### EXERCISE GOAL
Please copy out each line of the entries in which "modules" appears.

### INFORMATION GIVEN

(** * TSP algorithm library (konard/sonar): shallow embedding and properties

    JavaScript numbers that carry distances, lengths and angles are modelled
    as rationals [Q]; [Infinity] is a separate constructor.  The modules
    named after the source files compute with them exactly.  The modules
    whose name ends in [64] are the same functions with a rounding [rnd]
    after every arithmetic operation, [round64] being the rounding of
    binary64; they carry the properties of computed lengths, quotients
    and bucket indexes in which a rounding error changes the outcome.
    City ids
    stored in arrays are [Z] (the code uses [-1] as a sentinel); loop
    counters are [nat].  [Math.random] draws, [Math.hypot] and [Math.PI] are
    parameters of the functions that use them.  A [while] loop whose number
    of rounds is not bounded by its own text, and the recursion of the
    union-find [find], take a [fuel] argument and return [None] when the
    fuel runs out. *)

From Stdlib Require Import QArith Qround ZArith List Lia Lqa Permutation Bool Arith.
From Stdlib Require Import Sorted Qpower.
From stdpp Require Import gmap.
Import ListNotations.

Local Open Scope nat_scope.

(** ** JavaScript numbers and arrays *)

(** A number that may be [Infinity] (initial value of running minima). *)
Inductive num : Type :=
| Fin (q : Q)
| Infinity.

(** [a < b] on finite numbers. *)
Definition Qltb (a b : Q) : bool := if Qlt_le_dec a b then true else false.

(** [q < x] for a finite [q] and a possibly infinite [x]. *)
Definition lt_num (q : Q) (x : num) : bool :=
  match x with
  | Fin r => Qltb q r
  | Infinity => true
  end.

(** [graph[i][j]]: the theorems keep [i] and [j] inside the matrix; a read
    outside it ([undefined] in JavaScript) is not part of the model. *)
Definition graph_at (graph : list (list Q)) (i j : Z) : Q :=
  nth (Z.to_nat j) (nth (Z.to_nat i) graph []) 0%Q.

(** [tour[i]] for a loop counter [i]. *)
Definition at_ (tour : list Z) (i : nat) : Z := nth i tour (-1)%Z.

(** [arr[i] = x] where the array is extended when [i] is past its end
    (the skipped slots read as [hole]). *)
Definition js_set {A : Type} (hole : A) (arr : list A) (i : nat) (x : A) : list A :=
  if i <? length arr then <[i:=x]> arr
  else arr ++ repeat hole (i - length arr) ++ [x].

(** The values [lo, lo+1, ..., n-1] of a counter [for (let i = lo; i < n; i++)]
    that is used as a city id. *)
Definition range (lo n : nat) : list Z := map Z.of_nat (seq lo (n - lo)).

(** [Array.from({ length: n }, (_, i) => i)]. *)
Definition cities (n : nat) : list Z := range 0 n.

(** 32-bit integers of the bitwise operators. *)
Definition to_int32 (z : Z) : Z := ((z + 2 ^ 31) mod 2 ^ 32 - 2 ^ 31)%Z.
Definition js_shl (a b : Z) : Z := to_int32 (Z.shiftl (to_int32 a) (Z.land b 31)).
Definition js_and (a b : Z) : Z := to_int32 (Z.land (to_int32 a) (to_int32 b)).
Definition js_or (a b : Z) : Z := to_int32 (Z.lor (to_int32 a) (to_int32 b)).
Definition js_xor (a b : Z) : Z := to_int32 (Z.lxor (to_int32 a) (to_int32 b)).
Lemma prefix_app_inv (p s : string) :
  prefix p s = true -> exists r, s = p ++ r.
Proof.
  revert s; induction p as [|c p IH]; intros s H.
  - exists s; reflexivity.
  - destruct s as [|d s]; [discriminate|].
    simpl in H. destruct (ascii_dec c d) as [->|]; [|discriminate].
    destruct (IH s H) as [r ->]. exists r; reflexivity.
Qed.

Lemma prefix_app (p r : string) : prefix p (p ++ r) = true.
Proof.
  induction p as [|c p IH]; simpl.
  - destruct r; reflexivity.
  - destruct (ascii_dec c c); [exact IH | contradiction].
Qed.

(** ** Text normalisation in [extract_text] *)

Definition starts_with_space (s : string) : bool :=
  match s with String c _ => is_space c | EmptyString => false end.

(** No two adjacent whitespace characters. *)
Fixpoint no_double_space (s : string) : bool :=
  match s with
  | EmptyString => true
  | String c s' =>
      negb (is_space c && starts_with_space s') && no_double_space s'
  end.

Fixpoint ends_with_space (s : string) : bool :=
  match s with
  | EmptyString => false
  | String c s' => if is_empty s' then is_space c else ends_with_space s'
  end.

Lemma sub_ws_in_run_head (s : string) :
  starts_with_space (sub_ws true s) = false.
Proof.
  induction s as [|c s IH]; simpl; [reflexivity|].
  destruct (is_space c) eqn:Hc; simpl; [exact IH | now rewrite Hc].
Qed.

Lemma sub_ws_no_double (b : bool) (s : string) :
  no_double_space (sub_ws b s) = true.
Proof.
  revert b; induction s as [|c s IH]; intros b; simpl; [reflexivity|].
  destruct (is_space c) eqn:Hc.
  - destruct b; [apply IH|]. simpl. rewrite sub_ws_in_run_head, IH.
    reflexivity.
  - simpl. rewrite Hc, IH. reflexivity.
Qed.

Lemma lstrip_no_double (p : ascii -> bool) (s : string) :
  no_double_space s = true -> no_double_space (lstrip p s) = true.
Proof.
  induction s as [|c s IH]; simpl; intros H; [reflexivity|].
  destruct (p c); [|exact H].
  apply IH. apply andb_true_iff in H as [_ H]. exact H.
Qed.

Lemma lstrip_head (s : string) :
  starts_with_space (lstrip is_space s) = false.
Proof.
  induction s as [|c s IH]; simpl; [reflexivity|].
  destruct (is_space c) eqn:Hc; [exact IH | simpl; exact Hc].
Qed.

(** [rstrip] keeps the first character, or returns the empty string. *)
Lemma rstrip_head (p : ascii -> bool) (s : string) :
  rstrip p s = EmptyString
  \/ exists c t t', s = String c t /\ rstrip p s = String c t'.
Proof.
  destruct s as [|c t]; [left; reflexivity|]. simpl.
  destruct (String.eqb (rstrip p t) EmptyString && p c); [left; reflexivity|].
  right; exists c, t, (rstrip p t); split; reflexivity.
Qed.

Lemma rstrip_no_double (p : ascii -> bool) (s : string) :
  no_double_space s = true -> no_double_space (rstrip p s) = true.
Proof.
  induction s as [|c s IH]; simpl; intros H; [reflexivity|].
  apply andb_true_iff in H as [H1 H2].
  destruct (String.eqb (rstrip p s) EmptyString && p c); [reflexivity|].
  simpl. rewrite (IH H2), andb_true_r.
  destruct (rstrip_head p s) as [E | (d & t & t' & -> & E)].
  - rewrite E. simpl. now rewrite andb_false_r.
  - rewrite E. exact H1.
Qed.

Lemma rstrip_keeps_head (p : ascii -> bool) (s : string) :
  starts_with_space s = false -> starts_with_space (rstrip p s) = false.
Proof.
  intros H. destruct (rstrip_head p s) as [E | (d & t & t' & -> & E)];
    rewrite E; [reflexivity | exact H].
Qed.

### SOLUTION TO THE PROBLEM
    as rationals [Q]; [Infinity] is a separate constructor.  The modules
    named after the source files compute with them exactly.  The modules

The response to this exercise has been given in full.